> _WHAT IS BEING ASKED_
Your response should be every line from the entries that includes the string "lnot".

↓

(* ===== verification/Mmu.v ===== *)
(** * mmu.h, memlayout.h and param.h: constants and address arithmetic

    The bit-level macros that split and round 32-bit addresses, written
    with the same shifts and masks, and their arithmetic meaning. *)

From stdpp Require Import base numbers strings list.
From S2P Require Import Prelude.

Local Open Scope Z_scope.

(** ** param.h *)
Definition NPROC : nat := 64.
Definition KSTACKSIZE : Z := 4096.
Definition NCPU : nat := 4.
Definition NOFILE : nat := 16.
Definition NFILE : nat := 100.
Definition NINODE : nat := 50.
Definition NDEV : Z := 10.
Definition ROOTDEV : Z := 1.
Definition MAXARG : Z := 32.
Definition MAXOPBLOCKS : Z := 10.
Definition LOGSIZE : Z := MAXOPBLOCKS * 3.
Definition NBUF : nat := 30.
Definition FSSIZE : Z := 1000.

(** ** memlayout.h *)
Definition EXTMEM : Z := 0x100000.
Definition PHYSTOP : Z := 0x20000000.
Definition DEVSPACE : Z := 0xFE000000.
Definition KERNBASE : Z := 0x80000000.
Definition KERNLINK : Z := KERNBASE + EXTMEM.
Definition PCI_BAR_BASE : Z := 0x80000000.
Definition PCI_VP_OFFSET : Z := 0x40000000.
Definition V2P (a : Z) : Z := u32 (a - KERNBASE).
Definition P2V (a : Z) : Z := u32 (a + KERNBASE).

(** ** mmu.h *)
Definition PGSIZE : Z := 4096.
Definition NPDENTRIES : Z := 1024.
Definition NPTENTRIES : Z := 1024.
Definition PTXSHIFT : Z := 12.
Definition PDXSHIFT : Z := 22.
Definition PTE_P : Z := 0x001.
Definition PTE_W : Z := 0x002.
Definition PTE_U : Z := 0x004.
Definition FL_IF : Z := 0x200.
Definition DPL_USER : Z := 3.
Definition SEG_KCODE : Z := 1.
Definition SEG_KDATA : Z := 2.
Definition SEG_UCODE : Z := 3.
Definition SEG_UDATA : Z := 4.

Definition PDX (va : Z) : Z := Z.land (Z.shiftr va PDXSHIFT) 0x3FF.
Definition PTX (va : Z) : Z := Z.land (Z.shiftr va PTXSHIFT) 0x3FF.
Definition PGADDR (d t o : Z) : Z :=
  u32 (Z.lor (Z.lor (Z.shiftl d PDXSHIFT) (Z.shiftl t PTXSHIFT)) o).
Definition PGROUNDUP (sz : Z) : Z := Z.land (u32 (sz + PGSIZE - 1)) (u32 (Z.lnot (PGSIZE - 1))).
Definition PGROUNDDOWN (a : Z) : Z := Z.land a (u32 (Z.lnot (PGSIZE - 1))).
Definition PTE_ADDR (pte : Z) : Z := Z.land pte (u32 (Z.lnot 0xFFF)).
Definition PTE_FLAGS (pte : Z) : Z := Z.land pte 0xFFF.

(** ** Arithmetic meaning of the masks *)

(** Clearing the low 12 bits of a 32-bit value rounds down to a page. *)
Lemma land_round_down x n : 0 <= n -> in_u32 x ->
  Z.land x (Z.ldiff (Z.ones 32) (Z.ones n)) = x / 2 ^ n * 2 ^ n.
Proof.
  intros Hn Hx. replace (Z.land x (Z.ldiff (Z.ones 32) (Z.ones n))) with (Z.ldiff (Z.land x (Z.ones 32)) (Z.ones n)).
  - rewrite Z.land_ones, Z.ldiff_ones_r by lia.
    rewrite Z.shiftl_mul_pow2, Z.shiftr_div_pow2 by lia.
    rewrite Z.mod_small by (unfold in_u32 in Hx; lia). done.
  - apply Z.bits_inj'. intros j Hj. rewrite !Z.ldiff_spec, !Z.land_spec, Z.ldiff_spec.
    by rewrite andb_assoc.
Qed.

Lemma land_page_mask x :
  in_u32 x -> Z.land x (u32 (Z.lnot 4095)) = x / 4096 * 4096.
Proof. by apply (land_round_down x 12). Qed.

Lemma PTE_ADDR_eq pte : in_u32 pte -> PTE_ADDR pte = pte / 4096 * 4096.
Proof. apply land_page_mask. Qed.

Lemma PTE_FLAGS_eq pte : PTE_FLAGS pte = pte mod 4096.
Proof. unfold PTE_FLAGS. change 0xFFF with (Z.ones 12). by rewrite Z.land_ones. Qed.

Lemma PGROUNDDOWN_eq a : in_u32 a -> PGROUNDDOWN a = a / 4096 * 4096.
Proof. apply land_page_mask. Qed.

Lemma PGROUNDUP_eq sz :
  0 <= sz <= 4294963200 -> PGROUNDUP sz = (sz + 4095) / 4096 * 4096.
Proof.
  intros H. unfold PGROUNDUP, PGSIZE. rewrite land_page_mask by apply u32_bound.
  rewrite u32_id by (unfold in_u32; lia). f_equal. f_equal. lia.
Qed.

Lemma PDX_eq va : in_u32 va -> PDX va = va / 4194304.
Proof.
  intros H. unfold in_u32 in H. unfold PDX, PDXSHIFT. change 0x3FF with (Z.ones 10).
  rewrite Z.land_ones, Z.shiftr_div_pow2 by lia. change (2 ^ 22) with 4194304.
  apply Z.mod_small. Z.div_mod_to_equations; lia.
Qed.

Lemma PTX_eq va : in_u32 va -> PTX va = va / 4096 mod 1024.
Proof.
  intros H. unfold PTX, PTXSHIFT. change 0x3FF with (Z.ones 10).
  by rewrite Z.land_ones, Z.shiftr_div_pow2 by lia.
Qed.

Lemma PGADDR_0 d : 0 <= d < 1024 -> PGADDR d 0 0 = d * 4194304.
Proof.
  intros H. unfold PGADDR, PDXSHIFT, PTXSHIFT. rewrite Z.shiftl_0_l, !Z.lor_0_r.
  rewrite Z.shiftl_mul_pow2 by lia. apply u32_id. unfold in_u32. lia.
Qed.

Lemma V2P_P2V a : 0 <= a < KERNBASE -> V2P (P2V a) = a.
Proof.
  unfold KERNBASE. intros H. unfold V2P, P2V, KERNBASE, u32.
  Z.div_mod_to_equations; lia.
Qed.

Lemma V2P_eq a : KERNBASE <= a < 4294967296 -> V2P a = a - KERNBASE.
Proof. unfold KERNBASE. intros H. unfold V2P, KERNBASE. apply u32_id. unfold in_u32. lia. Qed.

Lemma P2V_eq a : 0 <= a < KERNBASE -> P2V a = a + KERNBASE.
Proof. unfold KERNBASE. intros H. unfold P2V, KERNBASE. apply u32_id. unfold in_u32. lia. Qed.

(** Page-aligned addresses and flags share no bits. *)
Lemma lor_page x f : x mod 4096 = 0 -> 0 <= f < 4096 -> Z.lor x f = x + f.
Proof.
  intros Hx Hf. rewrite <- Z.add_lor_land. replace (Z.land x f) with 0; [lia|]. symmetry.
  apply Z.bits_inj'. intros n Hn. rewrite Z.land_spec, Z.bits_0.
  apply Z.div_exact in Hx; [|lia]. rewrite Hx, Z.mul_comm. change 4096 with (2 ^ 12).
  destruct (Z.lt_ge_cases n 12); [by rewrite Z.mul_pow2_bits_low|].
  rewrite <- (Z.mod_small f (2 ^ 12)) by (cbn; lia). by rewrite Z.mod_pow2_bits_high, andb_false_r by lia.
Qed.

Lemma PTE_ADDR_page x f : in_u32 (x + f) -> x mod 4096 = 0 -> 0 <= f < 4096 -> PTE_ADDR (x + f) = x.
Proof.
  intros Hu Hx Hf. rewrite PTE_ADDR_eq by done. apply Z.div_exact in Hx; [|lia].
  assert ((x + f) / 4096 = x / 4096) as ->; [|lia]. rewrite Hx at 1. rewrite Z.mul_comm, Z.div_add_l by lia.
  rewrite (Z.div_small f) by lia. lia.
Qed.

Lemma bits_bound n x : 0 <= n ->
  0 <= x < 2 ^ n <-> 0 <= x /\ forall j, n <= j -> Z.testbit x j = false.
Proof.
  intros Hn. split.
  - intros Hx. split; [lia|]. intros j Hj. rewrite <- (Z.mod_small x (2 ^ n)) by lia. apply Z.mod_pow2_bits_high. lia.
  - intros [H0 Hj]. split; [done|]. destruct (decide (x = 0)) as [->|]; [apply Z.pow_pos_nonneg; lia|].
    apply Z.log2_lt_pow2; [lia|]. destruct (Z.lt_ge_cases (Z.log2 x) n) as [|Hge]; [done|].
    specialize (Hj _ Hge). rewrite Z.bit_log2 in Hj by lia. done.
Qed.

Lemma in_u32_lor x y : in_u32 x -> in_u32 y -> in_u32 (Z.lor x y).
Proof.
  unfold in_u32. change 4294967296 with (2 ^ 32). rewrite !bits_bound by lia. intros [Hx Bx] [Hy By].
  split; [by apply Z.lor_nonneg|]. intros j Hj. by rewrite Z.lor_spec, Bx, By.
Qed.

↑

> _COMPLETED EXERCISE_
Definition PGROUNDUP (sz : Z) : Z := Z.land (u32 (sz + PGSIZE - 1)) (u32 (Z.lnot (PGSIZE - 1))).
Definition PGROUNDDOWN (a : Z) : Z := Z.land a (u32 (Z.lnot (PGSIZE - 1))).
Definition PTE_ADDR (pte : Z) : Z := Z.land pte (u32 (Z.lnot 0xFFF)).
  in_u32 x -> Z.land x (u32 (Z.lnot 4095)) = x / 4096 * 4096.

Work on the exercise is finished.